Now, of course, dreams of idealized democracy (and even, capitalism) promote the notion that a networked-society can self-maintain rule sets. But are we really believing, when we dream such things, that an egalitarian society may emerge as that ultimate network? Or will there always be hierarchies? Will secure enclaves form egalitarian subcultures, with high walls and security measures between each enclave? (I.e., do the squares and dots in Bar-Yam’s “networked civilization” represent enclaves rather than persons — or nations rather than persons?)
Bar-Yam does include this near the end of his essay:
In conclusion, the implication of the disappearance or dramatic changes in centrally controlled human organizations is that the behaviors of collections of human beings do not simplify sufficiently to be controlled by individuals. Instead of progressive simplification from an individual to larger and larger collections of individuals, we have the opposite: an increasing complexity that is tied to an increasing complexity of the demands of the environment. This makes it impossible for an individual to effectively control collective behaviors.That is an argument against totalitarianism, or even, one might suppose, state legislation of issues like morality, but I cannot help chuckle when I read “that the behaviors of collections of human beings do not simplify sufficiently to be controlled by individuals.” Ha! Controlled by……which individuals? Themselves? The dream of complexity-and-network theorists who have not given up on hope for humanity rests on the ideas 1) that humans can come together to solve complex social-dynamics problems and 2) that a resilient and healthy society will have individuals who are able to self-regulate. They will be their own punishers. In truth, however, there will probably be majority-minority imbalances, of those following different rule sets, in which cases whatever anti-social behaviors (rule-sets) appear will be dealt a blow by the majority who are “social” — or, who are following and maintaining their own commonly agreed-upon rule-sets. Even without the type of totalitarian domination we know from history, these “balanced” majorities will be the managers in the hierarchy although specific individuals elected to manage the whole network may change through processes like elections, etc. So we are back to hierarchical systems, even if we also have networks, and it’s tempting to redraw Bar-Yam’s final diagram into a type of hybrid, with managers above and the “complex network” below — this, incidentally, brings to mind the image of Doc Oc trying to hold the fusion reaction together with his mechanical arms, in the second Spider-man movie.
But what if sufficient numbers of humans could actually come together to form networks resilient against the attacks of outsiders or other networks? DeAngelis looks for a “singularity,” or a point at which such a self-maintaining system might occur.
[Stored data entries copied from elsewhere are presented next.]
(** * CPG, the Custom Property Generator: a shallow embedding

    The add-on is one Python module, [custom_properties_generator/__init__.py].
    Its operator [CPG_OT_Generate.execute] resolves the ID blocks a batch is
    placed on, builds one property name per iteration, and calls
    [idprop_apply_ui] once per name and target.  This file embeds those
    functions, with the Python values they handle, and proves the properties
    the specification states about them.

    Python [int] is [Z] (unbounded), Python [float] is the kernel's binary64
    [float], [str] is [string], and a [dict] whose order is observed is an
    association list in insertion order. *)

From Stdlib Require Import ZArith Lia String Ascii List Floats.
From Stdlib Require Import DecimalString DecimalN.
From stdpp Require Import gmap strings list fin_maps functions.

Local Open Scope string_scope.
Local Open Scope Z_scope.

(** ** Python values *)

(** The values a custom property holds and the UI dictionary carries. *)
Inductive pyval : Type :=
  | VInt (z : Z)
  | VFloat (f : float)
  | VBool (b : bool)
  | VStr (s : string).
In terms of the Revised OODA, this singularity would require that enough individual humans Act in such a way that however the concrete World is changed by their actions, others viewing the World would find reason to accept what they see. The changed World would fit within the parameters of their already-formed mental constructs; or, at the very least, whatever unexpected changes occur would be quickly resolved into their mental constructs, enlarging their “worldview.” However, when plenty of information does not match up to their expectations, and if it cannot be synthesized with what they already know, no resilient network can form:

In such a case, several things occur. As with 3GW, much new information enters the abstract process and, like a blitzkrieg, can paralyze the observer into a constant Observe-Orient-Decide(Hypothesis) loop — vis-a-vis the new information. Or, a person may act impulsively on that information he observed but did not expect, acting even outside the realm of his understanding; and this will lead to an Impulsive Act that changes the World —

— as physical acts do. Such changes may not bear much relation to Mental Constructs formed in the past, and this means that more new information will enter into the Abstract OODA when the person views that changed World, increasing “chaos.” At the same time, the person will act habitually or reflexively, or in a focused manner, on whatever within the world matches up with expectations; i.e., on old information such as ideologies or old world views. If the World keeps changing, the observer may only wake up one day to find that his current operational rule sets — formed as they are on outdated information — are woefully inadequate.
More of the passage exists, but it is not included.